══ Exercise materials

Lemma enc64_ok bs : Forall code_char (enc64 bs) /\ length (enc64 bs) = (4 * ((length bs + 2) / 3))%nat
  /\ dec64 (enc64 bs) = Some bs.
Proof.
  assert (code_char EQUALS) as He by (unfold code_char; by compute_done).
  assert (forall z b, z = Z_of_byte b -> byte_of_Z z = b) as Hb by (intros z b ->; apply byte_of_Z_of_byte).
  remember (length bs) as n eqn:En. revert bs En. induction n as [n IH] using lt_wf_ind. intros bs ->.
  destruct bs as [|a [|b [|c bs]]]; [done|..].
  - cbn [enc64 dec64 length]. pose proof (Z_of_byte_range a) as Ha. set (x := Z_of_byte a) in *.
    destruct (b64_char_ok (x / 4)) as (V1 & N1 & C1); [Z.to_euclidean_division_equations; lia|].
    destruct (b64_char_ok (x mod 4 * 16)) as (V2 & N2 & C2); [Z.to_euclidean_division_equations; lia|].
    split; [by repeat constructor|]. split; [done|]. rewrite decide_True by done. rewrite V1, V2. do 2 f_equal.
    apply Hb. Z.to_euclidean_division_equations. lia.
  - cbn [enc64 dec64 length]. pose proof (Z_of_byte_range a) as Ha. pose proof (Z_of_byte_range b) as Hb'.
    set (x := Z_of_byte a) in *. set (y := Z_of_byte b) in *.
    destruct (b64_char_ok (x / 4)) as (V1 & N1 & C1); [Z.to_euclidean_division_equations; lia|].
    destruct (b64_char_ok (x mod 4 * 16 + y / 16)) as (V2 & N2 & C2); [Z.to_euclidean_division_equations; lia|].
    destruct (b64_char_ok (y mod 16 * 4)) as (V3 & N3 & C3); [Z.to_euclidean_division_equations; lia|].
    split; [by repeat constructor|]. split; [done|]. rewrite decide_False, decide_True by done. rewrite V1, V2, V3.
    do 2 f_equal; [|f_equal]; apply Hb; Z.to_euclidean_division_equations; lia.
  - cbn [enc64 dec64]. pose proof (Z_of_byte_range a) as Ha. pose proof (Z_of_byte_range b) as Hb'. pose proof (Z_of_byte_range c) as Hc.
    set (x := Z_of_byte a) in *. set (y := Z_of_byte b) in *. set (z := Z_of_byte c) in *.
    destruct (b64_char_ok (x / 4)) as (V1 & N1 & C1); [Z.to_euclidean_division_equations; lia|].
    destruct (b64_char_ok (x mod 4 * 16 + y / 16)) as (V2 & N2 & C2); [Z.to_euclidean_division_equations; lia|].
    destruct (b64_char_ok (y mod 16 * 4 + z / 64)) as (V3 & N3 & C3); [Z.to_euclidean_division_equations; lia|].
    destruct (b64_char_ok (z mod 64)) as (V4 & N4 & C4); [Z.to_euclidean_division_equations; lia|].
    destruct (IH (length bs)) with (bs := bs) as (F & L & D); [cbn; lia|done|].
    split; [by repeat constructor|]. split.
    + cbn [length]. rewrite L. replace (S (S (S (length bs))) + 2)%nat with (length bs + 2 + 1 * 3)%nat by lia.
      rewrite Nat.div_add by done. lia.
    + rewrite !decide_False by done. rewrite D, V1, V2, V3, V4. cbn. do 2 f_equal; [|f_equal; [|f_equal]]; apply Hb;
        Z.to_euclidean_division_equations; lia.
Qed.

(** * On concrete files *)

Definition pad64 (bs : list byte) : list byte := take 64 (bs ++ replicate 64 "0"%char).

#[local] Instance sample_tool_crypto : ToolCrypto :=
  {| base64_encode := fun bs => Some (enc64 bs); sha512 := fun bs => Some (pad64 bs) |}.
#[local] Instance sample_file_crypto : Crypto :=
  {| _pw_digest := fun pw salt => ROk (pad64 (pw ++ salt)); _base64_decode := dec64 |}.

Definition sample_salts : tool := Tool [lit "salt-number1"; lit "salt-number2"] [] [].

Definition sample_entries : list pw_entry :=
  [PwEntry (lit "alice") (lit "salt-number0") (pad64 (lit "secretsalt-number0"))].

Lemma sample_base64 bs : exists t, base64_encode bs = Some t /\ Forall code_char t
  /\ length t = (4 * ((length bs + 2) / 3))%nat /\ _base64_decode t = Some bs.
Proof. exists (enc64 bs). split; [done|apply enc64_ok]. Qed.

Lemma pad64_length bs : length (pad64 bs) = 64%nat.
Proof. unfold pad64. rewrite length_take, length_app, length_replicate. lia. Qed.


(** What a run leaves in the file. *)
Definition file_after (argv : list str) (contents : list byte) : option (list byte) :=
  match main argv true (Some contents) sample_salts with Some ((_, f), _) => f | None => None end.

(** The users that the broker finds in it. *)
Definition users_in (contents : list byte) : option (Z * list str) :=
  match _unpwd_file_parse (Some contents) db_calloc with
  | Some (rc, d) => Some (rc, map u_username (d_unpwd d))
  | None => None
  end.

(** A last line without a newline, as editors may leave it, and the line for a new user
    become one: the broker does not know the new user. *)
Lemma passwd_joins_lines :
  let old := removelast (file_of sample_entries) in
  users_in old = Some (MOSQ_ERR_SUCCESS, [lit "alice"])
  /\ (file_after [lit "mosquitto_passwd"; lit "-b"; lit "f"; lit "bob"; lit "pw"] old ≫= users_in)
     = Some (MOSQ_ERR_SUCCESS, [lit "alice"]).
Proof. by vm_compute. Qed.

(** A name with a colon is taken, and the broker refuses the whole file. *)
Lemma passwd_takes_colon :
  (file_after [lit "mosquitto_passwd"; lit "-b"; lit "f"; lit "a:b"; lit "pw"] (file_of sample_entries) ≫= users_in)
  = Some (MOSQ_ERR_INVAL, [lit "alice"; lit "a"]).
Proof. by vm_compute. Qed.

(** An empty password typed at the prompt makes the tool read before the buffer. *)
Lemma passwd_empty_prompt : get_password (Tool [] [LF] []) = None.
Proof. done. Qed.

(** Once the last user is deleted, the broker that loads the file lets anybody in. *)
Lemma passwd_last_user_deleted username password :
  file_after [lit "mosquitto_passwd"; lit "-D"; lit "f"; lit "alice"] (file_of sample_entries) = Some []
  /\ exists d, _unpwd_file_parse (Some []) db_calloc = Some (MOSQ_ERR_SUCCESS, d)
     /\ mosquitto_unpwd_check d username password = MOSQ_ERR_SUCCESS.
Proof. split; [by vm_compute|]. eexists. split; [by vm_compute|]. done. Qed.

════

▸ **Aim of the task**
In the entries above, count each line that includes "list" and report the total with no other text.

▸ **Exercise result**
4